Many growers on the North Coast sell to the two wine companies, the Press Democrat reported, which are two of the largest in the nation.

The Gallo Winery is currently in the process of purchasing more than 30 wine and spirits brands from Constellat­ion, as well as six wineries. Gallo has a 23% share in the wine market, while Constellat­ion has an 11% share. The latter is trying to reduce its portfolio and concentrat­e on highend wine production, the Press Democrat reported.

The deal has not been finalized, according to media reports, and was supposed to close in May.

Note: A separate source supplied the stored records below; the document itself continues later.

Lemma add_item_to_row m db id name now q sq out :
  (forall r, In r (pantry_items db) -> name_eq name r = false) ->
  names_unique db -> ids_unique db ->
  ~ In id (map item_id (pantry_items db)) ->
  lower m = lower name ->
  in_int4 (q + 1) = true ->
  add_item m None (idle (with_row db id name now q) sq out [] now)
  = (Ok id, idle (with_row db id name now (q + 1)) sq out [] now).
Proof.
  intros Hno Hn Hi Hid Hm Hq.
  assert (Hno' : forall r, In r (pantry_items db) -> name_eq m r = false).
  { intros r Hr. rewrite (name_eq_same_lower m name) by exact Hm. now apply Hno. }
  rewrite (add_item_known m None (mkItem id name None now now q true)).
  - unfold with_row. cbn [pantry_scans pantry_items inventory_changes item_id].
    rewrite map_app, (map_unchanged _ _ _ Hno'). simpl.
    assert (E : name_eq m (mkItem id name None now now q true) = true)
      by (apply name_eq_lower; simpl; congruence).
    rewrite E. reflexivity.
  - unfold names_unique. rewrite with_row_names. apply NoDup_snoc; [exact Hn|].
    intros Hin. apply in_map_iff in Hin. destruct Hin as (r & Hr & Hin).
    specialize (Hno r Hin). apply name_eq_lower in Hr. congruence.
  - unfold ids_unique. rewrite with_row_ids. now apply NoDup_snoc.
  - unfold with_row. simpl. apply in_or_app. right. now left.
  - apply name_eq_lower. simpl. congruence.
  - exact Hq.
Qed.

According to the California Department of Food and Agricultur­e, there was an estimated 637,000 acres of winegrapes across the state in 2018, an increase of 111,000 since 2008.

While San Joaquin and Napa counties are two of the most popular for winegrape growing, there are 17 other regions that contribute to that 637,000 acres of vineyards.

Those include Lake, Madera, San Benito San Luis Obispo, Solano and Santa Barbara, among others.

The Wine Institute, an advocacy and public policy associatio­n for 1,000 wineries in California, reported earlier this year that the state’s sales in the national market reached $40 billion in 2018, a 3 percent increase from 2017.

But Gladys Horiuchi, director of media relations for the agency, said a glut is to be expected once in a while.

She said there are times growers are uncertain as to how many tons of grapes they need to harvest, which results in a situation where they have over-supplied.

Then, growers are left with an excess of grapes, she said.

“The industry is always cyclical as far as supply and demand,” she said. “This is just one more cycle, and all the regions are experienci­ng it.”

Ehlers and Phillips said the cycle is something that will pass.

“We’ve been able to get through it before,” Phillips said. “We’ll get through it this year.”